Domingo, 08 Octubre 2017 19:00

Elecciones: el germen de la corrupción (II/II)

Escrito por: Francisco Hernández Calderón

Sin lugar a dudas valdría la pena preguntarnos, ¿qué podemos esperar para los próximos meses, con unos partidos políticos que representan cada vez menos a los ciudadanos y cada vez más a los grupos de interés a los que sirven para mantener sus posiciones? Un festín de corrupción y de campañas políticas permanentes.

Empezando por tener en claro que la corrupción no es cultural, como arguye nuestro presidente Peña, gran parte de la corrupción esta hospedada en nuestro entramado institucional y deviene de los procesos electorales, del excesivo financiamiento a partidos, y de la manera en la que (en la práctica) se llevan a cabo las elecciones.

La existencia de dinero en efectivo dentro de las campañas políticas es una de las muchas variables de suma importancia que es preciso no ignorar para comprender una parte del proceso de la corrupción.

En el contexto mexicano como en muchos otros, el complemento perfecto de la corrupción resulta ser el dinero en efectivo, debido al poco registro que dejan las transacciones con este medio de pago. El marxismo nos sugiere que el movimiento que la circulación de mercancías (bienes y servicios) imprime al papel moneda (dinero en efectivo) como medio de pago, y que lo aleja de su punto de partida para transmitirlo de mano en mano, es a lo que se le denomina curso de la moneda.

El curso que sigue el dinero dentro de las campañas políticas resulta importantísimo no solo por el hecho de que no se sepa específicamente en que se gasta, sino porque es dinero de los contribuyentes e impacta negativamente en el bolsillo de todos los ciudadanos. Durante las campañas políticas este curso de la moneda resulta difícil de monitorear, más cuando las transacciones se efectúan con dinero en efectivo.
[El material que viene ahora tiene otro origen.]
Lemma wp_time_now (Q : Z -> W -> Prop) w :
  world_ok w ->
  (forall now w', world_ok w' -> delivered w' = delivered w -> reading w' = now -> is_u64 now -> wire_in w' = wire_in w ->
     wire_out w' = wire_out w -> (dialable w -> dialable w') -> Q now w') ->
  wp (aemlib_time_now (Some t)) Q w.
Proof.
  intros Hw HQ. destruct now_contract as (f & E & Hf). unfold aemlib_time_now.
  destruct t; cbn in *; subst. eapply wp_mono; [by apply Hf|].
  intros now w' (? & ? & ? & ? & ? & ? & ?). by apply HQ.
Qed.
End TimeCalls.

(** ** A transport on a part of a larger world *)
Definition zoom_transport {S W} (view : W -> S) (put : S -> W -> W) (t : aemlib_transport_t S) : aemlib_transport_t W :=
  {| tr_connect := option_map (zoom view put) (tr_connect t);
     tr_disconnect := option_map (zoom view put) (tr_disconnect t);
     tr_read := option_map (fun f buf len n => zoom view put (f buf len n)) (tr_read t);
     tr_write := option_map (fun f buf len n => zoom view put (f buf len n)) (tr_write t) |}.

(** The larger world observes the wire through the part: what the part takes
    in and puts out, and nothing else, moves the streams of the world, which
    may have bytes on their way to the part and bytes that went through it.
    Putting back a part that kept its own messages and clock keeps the
    world's. *)
Class ZoomView {S W} (view : W -> S) (put : S -> W -> W) `{VS : WireView S} `{VW : WireView W} : Prop := {
  zv_view : forall s w, view (put s w) = s;
  zv_in : forall s w bs, world_ok w -> wire_in (view w) = bs ++ wire_in s -> wire_in w = bs ++ wire_in (put s w);
  zv_out : forall s w bs, wire_out s = wire_out (view w) ++ bs -> wire_out (put s w) = wire_out w ++ bs;
  zv_bytes : forall w, world_ok w -> is_bytes (wire_in (view w)) -> is_bytes (wire_in w);
  zv_dialable : forall w, dialable w <-> dialable (view w);
  zv_ok : forall w, world_ok w -> world_ok (view w);
  zv_put : forall s w, world_ok w -> world_ok s -> delivered s = delivered (view w) -> reading s = reading (view w) ->
    world_ok (put s w) /\ delivered (put s w) = delivered w /\ reading (put s w) = reading w
}.

Section Zoom.
Context `{T : Target} {S W : Type} (view : W -> S) (put : S -> W -> W) {VS : WireView S} {VW : WireView W}.
Context {HZ : ZoomView view put}.

Lemma quiet_put s w : world_ok w -> quiet (view w) s -> quiet w (put s w).
Proof.
  intros Hw (Hs & Hd & Hr & Hdl). destruct (zv_put s w Hw Hs Hd Hr) as (? & ? & ?). split; [done|]. split; [done|].
  split; [done|]. rewrite !zv_dialable, (zv_view (view := view) (put := put)). done.
Qed.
Como sabemos, cada vez con mayor rapidez nuestra economía como hoy la conocemos tiende a una inminente digitalización, y con ello los medios de pago se están diversificando como nunca antes. Dejando de lado las desventajas que esto implica y enfocándonos en las ventajas (que son más), uno de los beneficios que ofrece la digitalización es que permite tener un registro claro sobre el curso del dinero casi en tiempo real.

Si se supone tenemos instituciones de vanguardia, y ejemplo de ello es el INE con sus versiones subnacionales, ¿por qué seguimos utilizando medios de pago del siglo XIV en algo que se presume tan importante para la democracia como las campañas políticas? De manera arriesgada, se podría especular que el árbitro forma parte de la dinámica de corrupción, pero eso sería muy al estilo AMLO.
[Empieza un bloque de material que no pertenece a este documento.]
(* ===== verification/Mqtt.v ===== *)
(** * The MQTT 3.1.1 wire format, as a reference

    Written from the protocol and not from the code: packets as data,
    [serialize] as their bytes, and a parser of the byte stream.  The codec
    theorems state that proto.c agrees with these definitions. *)
From S2P Require Import Prelude Machine.

(** ** Remaining length: base-128 digits, least significant first *)
Fixpoint base128 (fuel : nat) (v : Z) : bytes :=
  match fuel with
  | O => [v]
  | S fuel => if v <? 128 then [v] else (128 + v mod 128) :: base128 fuel (v / 128)
  end.

(** Five digits cover every 32-bit value; MQTT allows four. *)
Definition varint (v : Z) : bytes := base128 4 v.
Definition MAX_REMAINING : Z := 2 ^ 28 - 1.

Inductive rl_result := RLIncomplete | RLMalformed | RLDone (value consumed : Z).

Fixpoint parse_digits (digits : nat) (bs : bytes) : rl_result :=
  match bs with
  | [] => RLIncomplete
  | b :: bs' =>
      match digits with
      | O => RLMalformed
      | S digits =>
          if b <? 128 then RLDone b 1
          else match parse_digits digits bs' with
               | RLDone v n => RLDone (b - 128 + 128 * v) (1 + n)
               | r => r
               end
      end
  end.

Definition parse_varint : bytes -> rl_result := parse_digits 4.

(** ** Packets *)
Definition u16be (v : Z) : bytes := [v / 256; v mod 256].
Definition text (s : bytes) : bytes := u16be (zlen s) ++ s.

Inductive packet :=
| Connect (client_id : bytes) (keepalive : Z)
| Publish (topic payload : bytes)
| Subscribe (packet_id : Z) (topic : bytes)
| Pingreq
| Disconnect.

Definition first_of (p : packet) : Z :=
  match p with
  | Connect _ _ => 0x10
  | Publish _ _ => 0x30
  | Subscribe _ _ => 0x82
  | Pingreq => 0xC0
  | Disconnect => 0xE0
  end.

Definition body_of (p : packet) : bytes :=
  match p with
  | Connect client_id keepalive =>
      text [77; 81; 84; 84] ++ [4; 2] ++ u16be keepalive ++ text client_id
  | Publish topic payload => text topic ++ payload
  | Subscribe packet_id topic => u16be packet_id ++ text topic ++ [0]
  | Pingreq | Disconnect => []
  end.

Definition serialize (p : packet) : bytes :=
  first_of p :: varint (zlen (body_of p)) ++ body_of p.

(** A packet MQTT can express: 16-bit fields and lengths, non-zero characters
    in strings, a 28-bit remaining length. *)
Definition text_ok (s : bytes) : Prop := nonzero_bytes s /\ zlen s < 2 ^ 16.
Definition packet_ok (p : packet) : Prop :=
  zlen (body_of p) <= MAX_REMAINING /\
  match p with
  | Connect client_id keepalive => text_ok client_id /\ is_u16 keepalive
  | Publish topic payload => text_ok topic /\ is_bytes payload
  | Subscribe packet_id topic => is_u16 packet_id /\ text_ok topic
  | Pingreq | Disconnect => True
  end.

(** ** Parsing *)

(** The flag bits MQTT 3.1.1 allows for the packet types the library knows
    (PUBREC, PUBREL, PUBCOMP, UNSUBSCRIBE, UNSUBACK and the reserved types are
    not among them). *)
Definition flags_ok (type flags : Z) : bool :=
  if existsb (Z.eqb type) [1; 2; 4; 9; 12; 13; 14] then flags =? 0
  else if type =? 3 then negb (flags / 2 mod 4 =? 3)
  else if type =? 8 then flags =? 2
  else false.

(** The fixed header: type, flags, remaining length and its own size. *)
Record header := { h_type : Z; h_flags : Z; h_remaining : Z; h_size : Z }.
Inductive header_result := HIncomplete | HMalformed | HDone (h : header).

Definition parse_header (bs : bytes) : header_result :=
  match bs with
  | b :: ((_ :: _) as rest) =>
      if flags_ok (b / 16) (b mod 16) then
        match parse_varint rest with
        | RLIncomplete => HIncomplete
        | RLMalformed => HMalformed
        | RLDone v n => HDone {| h_type := b / 16; h_flags := b mod 16;
                                 h_remaining := v; h_size := 1 + n |}
        end
      else HMalformed
  | _ => HIncomplete
  end.

(** One packet of a byte stream: its header, its body, the rest. *)
Inductive frame_result := FIncomplete | FMalformed | FFrame (h : header) (body rest : bytes).

Definition parse_frame (bs : bytes) : frame_result :=
  match parse_header bs with
  | HIncomplete => FIncomplete
  | HMalformed => FMalformed
  | HDone h =>
      if h_size h + h_remaining h <=? zlen bs
      then FFrame h (ztake (h_remaining h) (zdrop (h_size h) bs))
                    (zdrop (h_size h + h_remaining h) bs)
      else FIncomplete
  end.

(** The body of a QoS 0 PUBLISH: topic and payload. *)
Definition parse_publish (body : bytes) : option (bytes * bytes) :=
  match body with
  | hi :: lo :: rest =>
      let n := hi * 256 + lo in
      if n <=? zlen rest then Some (ztake n rest, zdrop n rest) else None
  | _ => None
  end.

(** ** Facts about the format *)
Section Facts.
Lemma base128_nonempty fuel v : 1 <= zlen (base128 fuel v).
Proof. destruct fuel; cbn [base128]; [zl|]. destruct (v <? 128); zl. Qed.

Lemma base128_bytes fuel v : 0 <= v < 128 ^ (1 + Z.of_nat fuel) -> is_bytes (base128 fuel v).
Proof.
  revert v. induction fuel as [|fuel IH]; intros v Hv; cbn [base128].
  - constructor; [|done]. unfold is_u8. lia.
  - destruct (Z.ltb_spec v 128); [constructor; [unfold is_u8; lia|done]|].
    pose proof (Z.mod_pos_bound v 128). constructor; [unfold is_u8; lia|].
    apply IH. rewrite Nat2Z.inj_succ, Z.add_succ_r, Z.pow_succ_r in Hv by lia.
    split; [apply Z.div_pos; lia|]. apply Z.div_lt_upper_bound; lia.
Qed.

(** The encoded length of a remaining length. *)
Lemma varint_zlen v :
  0 <= v < 2 ^ 32 ->
  zlen (varint v) = if v <? 128 then 1 else if v <? 16384 then 2
                    else if v <? 2097152 then 3 else if v <? 268435456 then 4 else 5.
Proof.
  intros Hv. unfold varint. cbn [base128].
  zcases;
    autorewrite with zlen; Z.div_mod_to_equations; lia.
Qed.

Lemma varint_zlen_le v : 0 <= v <= MAX_REMAINING -> 1 <= zlen (varint v) <= 4.
Proof.
  unfold MAX_REMAINING. intros. rewrite varint_zlen by lia.
  zcases; lia.
Qed.

Lemma varint_bytes v : 0 <= v <= MAX_REMAINING -> is_bytes (varint v).
Proof. unfold MAX_REMAINING. intros. apply base128_bytes. lia. Qed.

Lemma parse_digits_S d b bs :
  parse_digits (S d) (b :: bs) =
  if b <? 128 then RLDone b 1
  else match parse_digits d bs with
       | RLDone v n => RLDone (b - 128 + 128 * v) (1 + n)
       | r => r
       end.
Proof. done. Qed.

(** Parsing digits undoes writing them, whatever follows. *)
Lemma parse_base128 fuel v rest :
  0 <= v < 128 ^ (1 + Z.of_nat fuel) ->
  parse_digits (S fuel) (base128 fuel v ++ rest) = RLDone v (zlen (base128 fuel v)).
Proof.
  revert v. induction fuel as [|fuel IH]; intros v Hv.
  - cbn [base128 app parse_digits]. destruct (Z.ltb_spec v 128); [done|lia].
  - cbn [base128]. destruct (Z.ltb_spec v 128).
    + cbn [app parse_digits]. destruct (Z.ltb_spec v 128); [done|lia].
    + rewrite zlen_cons. cbn [app]. rewrite parse_digits_S.
      pose proof (Z.mod_pos_bound v 128). destruct (Z.ltb_spec (128 + v mod 128) 128); [lia|].
      rewrite Nat2Z.inj_succ, Z.add_succ_r, Z.pow_succ_r in Hv by lia.
      rewrite IH; [f_equal; pose proof (Z.div_mod v 128); lia|].
      split; [apply Z.div_pos; lia|]. apply Z.div_lt_upper_bound; lia.
Qed.

Lemma parse_varint_app v rest :
  0 <= v <= MAX_REMAINING -> parse_varint (varint v ++ rest) = RLDone v (zlen (varint v)).
Proof.
  unfold MAX_REMAINING, parse_varint, varint. intros.
  pose proof (parse_base128 3 v rest) as P.
  assert (base128 4 v = base128 3 v) as ->; [clear P|apply P; lia].
  cbn [base128]. repeat (zcase; [done|]).
  exfalso. Z.div_mod_to_equations; lia.
Qed.

Lemma parse_digits_bounds digits bs v n :
  is_bytes bs -> parse_digits digits bs = RLDone v n ->
  0 <= v < 128 ^ Z.of_nat digits /\ 1 <= n <= Z.of_nat digits /\ n <= zlen bs.
Proof.
  revert bs v n. induction digits as [|d IH]; intros [|b bs] v n Hb; cbn [parse_digits]; try done.
  apply Forall_cons_1 in Hb as [Hb Hbs]. unfold is_u8 in Hb.
  rewrite Nat2Z.inj_succ, Z.pow_succ_r by lia.
  destruct (Z.ltb_spec b 128).
  - intros [= <- <-]. rewrite zlen_cons. zlen_pose. pose proof (Z.pow_pos_nonneg 128 (Z.of_nat d)). lia.
  - destruct (parse_digits d bs) as [| |v' n'] eqn:E; try done. intros [= <- <-].
    apply IH in E; [|done]. rewrite zlen_cons. lia.
Qed.

(** A result does not depend on the bytes that follow it. *)
Lemma parse_digits_app digits bs rest r :
  parse_digits digits bs = r -> r <> RLIncomplete -> parse_digits digits (bs ++ rest) = r.
Proof.
  revert bs r. induction digits as [|d IH]; intros [|b bs] r; cbn [parse_digits app]; try (by intros <-).
  destruct (b <? 128); [done|].
  destruct (parse_digits d bs) as [| |v n] eqn:E; intros <- Hr; [done|..];
    by rewrite (IH bs _ E).
Qed.

Lemma u16be_zlen v : zlen (u16be v) = 2.
Proof. done. Qed.
Lemma text_zlen s : zlen (text s) = 2 + zlen s.
Proof. unfold text. by rewrite zlen_app. Qed.
Lemma u16be_bytes v : is_u16 v -> is_bytes (u16be v).
Proof.
  unfold is_u16, u16be, is_u8. intros.
  repeat constructor; Z.div_mod_to_equations; lia.
Qed.
Lemma nonzero_is_bytes s : nonzero_bytes s -> is_bytes s.
Proof. apply Forall_impl. unfold is_u8. lia. Qed.

Lemma parse_header_size bs h :
  is_bytes bs -> parse_header bs = HDone h ->
  2 <= h_size h <= 5 /\ h_size h <= zlen bs /\ 0 <= h_remaining h <= MAX_REMAINING /\
  0 <= h_flags h < 16 /\ flags_ok (h_type h) (h_flags h) = true.
Proof.
  destruct bs as [|b [|b' rest]]; try done. intros Hb. cbn [parse_header].
  destruct (flags_ok _ _) eqn:Hf; [|done]. unfold parse_varint.
  destruct (parse_digits 4 (b' :: rest)) as [| |v n] eqn:E; try done. intros [= <-]. cbn [h_size h_remaining h_flags h_type].
  apply parse_digits_bounds in E; [|by apply Forall_cons_1 in Hb as [_ Hb]].
  change (128 ^ Z.of_nat 4) with (2 ^ 28) in E. change (Z.of_nat 4) with 4 in E.
  unfold MAX_REMAINING. rewrite zlen_cons. pose proof (Z.mod_pos_bound b 16).
  repeat split; try lia. exact Hf.
Qed.

(** A header does not depend on the bytes behind it, nor does a frame. *)
Lemma parse_header_app bs rest r :
  parse_header bs = r -> r <> HIncomplete -> parse_header (bs ++ rest) = r.
Proof.
  destruct bs as [|b [|b' bs]]; cbn [parse_header app]; try (by intros <-).
  destruct (flags_ok _ _); [|done]. unfold parse_varint.
  destruct (parse_digits 4 (b' :: bs)) as [| |v n] eqn:E; intros <- Hr; [done|..];
    change (b' :: bs ++ rest) with ((b' :: bs) ++ rest);
    by rewrite (parse_digits_app 4 (b' :: bs) rest _ E).
Qed.

Lemma parse_frame_app bs rest h body k :
  is_bytes bs -> parse_frame bs = FFrame h body k -> parse_frame (bs ++ rest) = FFrame h body (k ++ rest).
Proof.
  unfold parse_frame. intros Hb. destruct (parse_header bs) as [| |h'] eqn:E; try done.
  pose proof (parse_header_size _ _ Hb E) as (? & ? & ? & _).
  rewrite (parse_header_app bs rest _ E) by done. zlen_pose.
  destruct (Z.leb_spec (h_size h' + h_remaining h') (zlen bs)); [|done]. intros [= <- <- <-].
  rewrite (proj2 (Z.leb_le _ _)) by zl.
  f_equal; [|by apply zdrop_app_le].
  rewrite zdrop_app_le by lia. apply ztake_app_le. rewrite zlen_zdrop; lia.
Qed.

Lemma parse_frame_malformed_app bs rest :
  parse_frame bs = FMalformed -> parse_frame (bs ++ rest) = FMalformed.
Proof.
  unfold parse_frame. destruct (parse_header bs) as [| |h'] eqn:E; try done.
  - by rewrite (parse_header_app bs rest _ E).
  - by destruct (_ <=? _).
Qed.

Lemma parse_frame_rest bs h body k :
  is_bytes bs -> parse_frame bs = FFrame h body k ->
  parse_header bs = HDone h /\ h_size h + h_remaining h <= zlen bs /\
  body = ztake (h_remaining h) (zdrop (h_size h) bs) /\
  k = zdrop (h_size h + h_remaining h) bs /\ zlen k = zlen bs - (h_size h + h_remaining h) /\
  2 <= h_size h + h_remaining h.
Proof.
  unfold parse_frame. intros Hb. destruct (parse_header bs) as [| |h'] eqn:E; try done.
  pose proof (parse_header_size _ _ Hb E).
  destruct (Z.leb_spec (h_size h' + h_remaining h') (zlen bs)); [|done]. intros [= <- <- <-].
  repeat split; try lia. apply zlen_zdrop. lia.
Qed.

(** Parsing undoes serialising, whatever follows the packet. *)
Lemma first_of_flags p : flags_ok (first_of p / 16) (first_of p mod 16) = true.
Proof. by destruct p. Qed.

Lemma parse_serialize p rest :
  zlen (body_of p) <= MAX_REMAINING ->
  parse_frame (serialize p ++ rest) =
  FFrame {| h_type := first_of p / 16; h_flags := first_of p mod 16;
            h_remaining := zlen (body_of p); h_size := 1 + zlen (varint (zlen (body_of p))) |}
         (body_of p) rest.
Proof.
  intros Hm. zlen_pose. unfold serialize. set (n := zlen (body_of p)) in *.
  pose proof (parse_varint_app n (body_of p ++ rest) (conj H Hm)) as Hv.
  pose proof (varint_zlen_le n (conj H Hm)).
  unfold parse_frame, parse_header. cbn [app]. rewrite <- app_assoc.
  destruct (varint n ++ body_of p ++ rest) as [|d l] eqn:E.
  { apply (f_equal zlen) in E. zl. }
  rewrite <- E in *. rewrite first_of_flags, Hv. cbn [h_size h_remaining].
  rewrite (proj2 (Z.leb_le _ _)) by zl.
  assert (forall k, zdrop (1 + zlen (varint n) + k) (first_of p :: varint n ++ body_of p ++ rest) =
                    zdrop (zlen (varint n) + k) (varint n ++ body_of p ++ rest) \/ k < 0) as Hd.
  { intros k. destruct (Z.lt_ge_cases k 0); [by right|left]. zlen_pose. unfold zdrop.
    replace (Z.to_nat (1 + zlen (varint n) + k)) with (S (Z.to_nat (zlen (varint n) + k))) by lia. done. }
  f_equal.
  - destruct (Hd 0) as [E0|]; [|lia]. rewrite !Z.add_0_r in E0. rewrite E0, zdrop_app by done.
    by apply ztake_app.
  - destruct (Hd n) as [En|]; [|lia]. rewrite En. rewrite app_assoc. apply zdrop_app. zl.
Qed.

Lemma parse_publish_text topic payload :
  zlen topic < 2 ^ 16 -> parse_publish (text topic ++ payload) = Some (topic, payload).
Proof.
  intros. zlen_pose. unfold text, u16be, parse_publish. cbn [app].
  replace (zlen topic / 256 * 256 + zlen topic mod 256) with (zlen topic)
    by (pose proof (Z.div_mod (zlen topic) 256); lia).
  rewrite (proj2 (Z.leb_le _ _)) by zl. by rewrite ztake_app, zdrop_app.
Qed.
End Facts.
#[export] Hint Rewrite u16be_zlen text_zlen : zlen.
La situación que prevalece hasta el día de hoy es que una vez que el INE a través del IEEQ hace entrega del monto correspondiente a cada partido político y candidatos independientes, no existen los suficientes mecanismos de fiscalización que faciliten a la Comisión de Fiscalización del IEEQ revisar exactamente en que se gastaron el dinero los candidatos.

No hay forma de corroborar los gastos realizados en campaña como por ejemplo el soborno o la compra del voto. Una vez que los recursos federales son entregados a los partidos y posteriormente extraídos de los bancos, es prácticamente imposible seguir a detalle la huella del dinero, no hay forma, no hay mecanismos reales que permitan a las auditorias del IEEQ revisar en que se gastaron el dinero los partidos y candidatos.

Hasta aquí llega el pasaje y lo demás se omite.